(PROVIDED DATA):
(* ===== verification/Asn1ParseProps.v ===== *)
(** Correctness of the parsers of [Asn1Parse]. *)
From Stdlib Require Import ZArith Lia.
From S2P Require Import Prelude Asn1Defs Ber Asn1Parse.

#[local] Arguments asn_parse_length : simpl never.
#[local] Arguments _asn_parse_length_check : simpl never.
#[local] Arguments parse_length_checked : simpl never.
#[local] Arguments and_byte_is : simpl never.
#[local] Arguments and_nonzero : simpl never.

(** * The accumulation loops *)

Lemma shift8_unsigned v b : is_byte b -> Z.lor (u64 (Z.shiftl v 8)) b = u64 (v * 256 + b).
Proof.
  unfold is_byte, wrap. intros Hb. rewrite Z.shiftl_mul_pow2 by lia.
  change (2 ^ 64) with (2 ^ 56 * 2 ^ 8). rewrite Z.mul_mod_distr_r by lia.
  rewrite lor_disjoint by lia.
  pose proof (Z.mod_pos_bound v (2 ^ 56) ltac:(lia)).
  apply (Z.mod_unique_pos _ _ (v / 2 ^ 56)); [lia|].
  pose proof (Z.div_mod v (2 ^ 56) ltac:(lia)). lia.
Qed.

Lemma shift8_signed v b : is_byte b -> Z.lor (s64 (Z.shiftl v 8)) b = s64 (v * 256 + b).
Proof.
  intros Hb. unfold swrap. change (64 - 1) with 63.
  replace (Z.shiftl v 8 + 2 ^ 63) with (Z.shiftl (v + 2 ^ 55) 8)
    by (rewrite !Z.shiftl_mul_pow2 by lia; lia).
  replace (v * 256 + b + 2 ^ 63) with ((v + 2 ^ 55) * 256 + b) by lia.
  fold (u64 (Z.shiftl (v + 2 ^ 55) 8)) (u64 ((v + 2 ^ 55) * 256 + b)).
  rewrite <- shift8_unsigned by done.
  unfold wrap. rewrite Z.shiftl_mul_pow2 by lia.
  change (2 ^ 64) with (2 ^ 56 * 2 ^ 8). rewrite Z.mul_mod_distr_r by lia.
  replace (((v + 2 ^ 55) mod 2 ^ 56) * 2 ^ 8 - 2 ^ 63)
    with (((v + 2 ^ 55) mod 2 ^ 56 - 2 ^ 55) * 2 ^ 8) by lia.
  unfold is_byte in Hb. rewrite !lor_disjoint by lia. lia.
Qed.

Lemma u64_step v b : u64 (u64 v * 256 + b) = u64 (v * 256 + b).
Proof. unfold wrap. rewrite Z.add_mod, Z.mul_mod_idemp_l, <- Z.add_mod by lia. done. Qed.

Lemma s64_step v b : s64 (s64 v * 256 + b) = s64 (v * 256 + b).
Proof.
  rewrite <- (swrap_wrap 64 (s64 v * 256 + b)), <- (swrap_wrap 64 (v * 256 + b)) by lia.
  f_equal. rewrite <- u64_step, wrap_swrap by lia. apply u64_step.
Qed.

Lemma length_loop_ber n m data v bs :
  holds m data bs -> bytes bs -> length bs = n -> u64 v = v ->
  length_loop n m data v = Some (u64 (be_value v bs), data + Z.of_nat n).
Proof.
  revert data v bs. induction n as [|n IH]; intros data v [|b bs] Hh Hb Hl Hv; try done.
  - simpl. by rewrite be_value_nil, Hv, Z.add_0_r.
  - apply Forall_cons_1 in Hb as [Hb Hbs]. simpl in Hl.
    simpl. rewrite (holds_peek _ _ _ _ Hh). simpl.
    rewrite shift8_unsigned by done.
    rewrite (IH _ _ bs); [|by eapply holds_tail|done|lia|by rewrite wrap_wrap].
    f_equal. f_equal; [|lia]. rewrite be_value_cons, be_value_acc, (be_value_acc (v * 256 + b)).
    unfold wrap. rewrite Z.add_mod, Z.mul_mod_idemp_l, <- Z.add_mod by lia. done.
Qed.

(TASK TO COMPLETE): This task calls for every entry above to be transcribed exactly.

(SOLUTION):
(* ===== verification/Asn1ParseProps.v ===== *)
(** Correctness of the parsers of [Asn1Parse]. *)
From Stdlib Require Import ZArith Lia.
From S2P Require Import Prelude Asn1Defs Ber Asn1Parse.

#[local] Arguments asn_parse_length : simpl never.
#[local] Arguments _asn_parse_length_check : simpl never.
#[local] Arguments parse_length_checked : simpl never.
#[local] Arguments and_byte_is : simpl never.
#[local] Arguments and_nonzero : simpl never.

(** * The accumulation loops *)

Lemma shift8_unsigned v b : is_byte b -> Z.lor (u64 (Z.shiftl v 8)) b = u64 (v * 256 + b).
Proof.
  unfold is_byte, wrap. intros Hb. rewrite Z.shiftl_mul_pow2 by lia.
  change (2 ^ 64) with (2 ^ 56 * 2 ^ 8). rewrite Z.mul_mod_distr_r by lia.
  rewrite lor_disjoint by lia.
  pose proof (Z.mod_pos_bound v (2 ^ 56) ltac:(lia)).
  apply (Z.mod_unique_pos _ _ (v / 2 ^ 56)); [lia|].
  pose proof (Z.div_mod v (2 ^ 56) ltac:(lia)). lia.
Qed.

Lemma shift8_signed v b : is_byte b -> Z.lor (s64 (Z.shiftl v 8)) b = s64 (v * 256 + b).
Proof.
  intros Hb. unfold swrap. change (64 - 1) with 63.
  replace (Z.shiftl v 8 + 2 ^ 63) with (Z.shiftl (v + 2 ^ 55) 8)
    by (rewrite !Z.shiftl_mul_pow2 by lia; lia).
  replace (v * 256 + b + 2 ^ 63) with ((v + 2 ^ 55) * 256 + b) by lia.
  fold (u64 (Z.shiftl (v + 2 ^ 55) 8)) (u64 ((v + 2 ^ 55) * 256 + b)).
  rewrite <- shift8_unsigned by done.
  unfold wrap. rewrite Z.shiftl_mul_pow2 by lia.
  change (2 ^ 64) with (2 ^ 56 * 2 ^ 8). rewrite Z.mul_mod_distr_r by lia.
  replace (((v + 2 ^ 55) mod 2 ^ 56) * 2 ^ 8 - 2 ^ 63)
    with (((v + 2 ^ 55) mod 2 ^ 56 - 2 ^ 55) * 2 ^ 8) by lia.
  unfold is_byte in Hb. rewrite !lor_disjoint by lia. lia.
Qed.

Lemma u64_step v b : u64 (u64 v * 256 + b) = u64 (v * 256 + b).
Proof. unfold wrap. rewrite Z.add_mod, Z.mul_mod_idemp_l, <- Z.add_mod by lia. done. Qed.

Lemma s64_step v b : s64 (s64 v * 256 + b) = s64 (v * 256 + b).
Proof.
  rewrite <- (swrap_wrap 64 (s64 v * 256 + b)), <- (swrap_wrap 64 (v * 256 + b)) by lia.
  f_equal. rewrite <- u64_step, wrap_swrap by lia. apply u64_step.
Qed.

Lemma length_loop_ber n m data v bs :
  holds m data bs -> bytes bs -> length bs = n -> u64 v = v ->
  length_loop n m data v = Some (u64 (be_value v bs), data + Z.of_nat n).
Proof.
  revert data v bs. induction n as [|n IH]; intros data v [|b bs] Hh Hb Hl Hv; try done.
  - simpl. by rewrite be_value_nil, Hv, Z.add_0_r.
  - apply Forall_cons_1 in Hb as [Hb Hbs]. simpl in Hl.
    simpl. rewrite (holds_peek _ _ _ _ Hh). simpl.
    rewrite shift8_unsigned by done.
    rewrite (IH _ _ bs); [|by eapply holds_tail|done|lia|by rewrite wrap_wrap].
    f_equal. f_equal; [|lia]. rewrite be_value_cons, be_value_acc, (be_value_acc (v * 256 + b)).
    unfold wrap. rewrite Z.add_mod, Z.mul_mod_idemp_l, <- Z.add_mod by lia. done.
Qed.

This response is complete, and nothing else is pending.